Assigned task:
Each line in the records below, from the one that contains "(** * Delphi" to the one that contains "- One update", should be reproduced exactly, the first and last included.

Task inputs:
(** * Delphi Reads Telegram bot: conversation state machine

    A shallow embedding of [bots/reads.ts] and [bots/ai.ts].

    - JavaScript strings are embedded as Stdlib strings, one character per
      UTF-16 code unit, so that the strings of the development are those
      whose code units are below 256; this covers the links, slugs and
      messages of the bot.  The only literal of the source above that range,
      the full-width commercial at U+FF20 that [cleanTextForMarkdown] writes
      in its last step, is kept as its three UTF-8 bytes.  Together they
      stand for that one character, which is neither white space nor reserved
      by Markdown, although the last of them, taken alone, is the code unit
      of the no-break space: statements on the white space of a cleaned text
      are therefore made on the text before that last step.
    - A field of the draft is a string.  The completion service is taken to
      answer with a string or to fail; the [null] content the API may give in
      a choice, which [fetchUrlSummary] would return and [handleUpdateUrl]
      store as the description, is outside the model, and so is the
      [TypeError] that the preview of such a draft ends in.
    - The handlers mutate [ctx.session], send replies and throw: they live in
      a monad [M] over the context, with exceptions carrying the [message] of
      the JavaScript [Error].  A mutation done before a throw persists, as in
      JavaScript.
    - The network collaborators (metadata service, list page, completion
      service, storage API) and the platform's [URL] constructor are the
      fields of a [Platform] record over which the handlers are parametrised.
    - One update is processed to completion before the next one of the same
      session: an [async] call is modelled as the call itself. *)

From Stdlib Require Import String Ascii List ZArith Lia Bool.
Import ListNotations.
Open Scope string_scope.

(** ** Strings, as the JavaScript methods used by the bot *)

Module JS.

* * *

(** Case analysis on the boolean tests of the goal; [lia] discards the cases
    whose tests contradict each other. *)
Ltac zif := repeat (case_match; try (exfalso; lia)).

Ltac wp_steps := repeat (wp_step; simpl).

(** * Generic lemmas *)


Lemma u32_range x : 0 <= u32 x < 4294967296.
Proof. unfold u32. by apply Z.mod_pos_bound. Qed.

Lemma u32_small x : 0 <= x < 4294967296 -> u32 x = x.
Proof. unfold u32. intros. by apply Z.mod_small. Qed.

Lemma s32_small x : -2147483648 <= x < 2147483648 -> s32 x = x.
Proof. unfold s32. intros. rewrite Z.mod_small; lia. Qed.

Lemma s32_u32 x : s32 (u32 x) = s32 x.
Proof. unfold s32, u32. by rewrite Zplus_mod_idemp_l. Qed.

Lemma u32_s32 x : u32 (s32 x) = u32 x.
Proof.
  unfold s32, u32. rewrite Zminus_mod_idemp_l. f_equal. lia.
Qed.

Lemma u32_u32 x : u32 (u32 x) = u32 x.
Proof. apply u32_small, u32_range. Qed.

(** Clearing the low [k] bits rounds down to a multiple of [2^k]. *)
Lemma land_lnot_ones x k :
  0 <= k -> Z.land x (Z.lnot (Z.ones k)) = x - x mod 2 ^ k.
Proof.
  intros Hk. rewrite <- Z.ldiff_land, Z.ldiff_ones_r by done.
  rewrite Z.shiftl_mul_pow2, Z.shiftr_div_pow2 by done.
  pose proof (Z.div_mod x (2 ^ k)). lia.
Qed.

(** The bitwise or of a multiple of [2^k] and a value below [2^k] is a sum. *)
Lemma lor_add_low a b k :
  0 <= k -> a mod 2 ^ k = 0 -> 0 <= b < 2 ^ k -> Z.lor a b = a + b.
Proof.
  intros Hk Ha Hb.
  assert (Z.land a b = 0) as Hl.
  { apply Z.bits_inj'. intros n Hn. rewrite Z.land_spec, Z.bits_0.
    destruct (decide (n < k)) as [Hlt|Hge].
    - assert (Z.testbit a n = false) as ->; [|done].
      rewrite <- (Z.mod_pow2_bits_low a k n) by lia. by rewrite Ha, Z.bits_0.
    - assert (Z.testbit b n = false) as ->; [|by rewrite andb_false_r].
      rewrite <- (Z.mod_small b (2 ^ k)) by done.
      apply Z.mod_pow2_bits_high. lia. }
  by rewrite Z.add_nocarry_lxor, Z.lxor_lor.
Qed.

Final answer:
(** * Delphi Reads Telegram bot: conversation state machine

    A shallow embedding of [bots/reads.ts] and [bots/ai.ts].

    - JavaScript strings are embedded as Stdlib strings, one character per
      UTF-16 code unit, so that the strings of the development are those
      whose code units are below 256; this covers the links, slugs and
      messages of the bot.  The only literal of the source above that range,
      the full-width commercial at U+FF20 that [cleanTextForMarkdown] writes
      in its last step, is kept as its three UTF-8 bytes.  Together they
      stand for that one character, which is neither white space nor reserved
      by Markdown, although the last of them, taken alone, is the code unit
      of the no-break space: statements on the white space of a cleaned text
      are therefore made on the text before that last step.
    - A field of the draft is a string.  The completion service is taken to
      answer with a string or to fail; the [null] content the API may give in
      a choice, which [fetchUrlSummary] would return and [handleUpdateUrl]
      store as the description, is outside the model, and so is the
      [TypeError] that the preview of such a draft ends in.
    - The handlers mutate [ctx.session], send replies and throw: they live in
      a monad [M] over the context, with exceptions carrying the [message] of
      the JavaScript [Error].  A mutation done before a throw persists, as in
      JavaScript.
    - The network collaborators (metadata service, list page, completion
      service, storage API) and the platform's [URL] constructor are the
      fields of a [Platform] record over which the handlers are parametrised.
    - One update is processed to completion before the next one of the same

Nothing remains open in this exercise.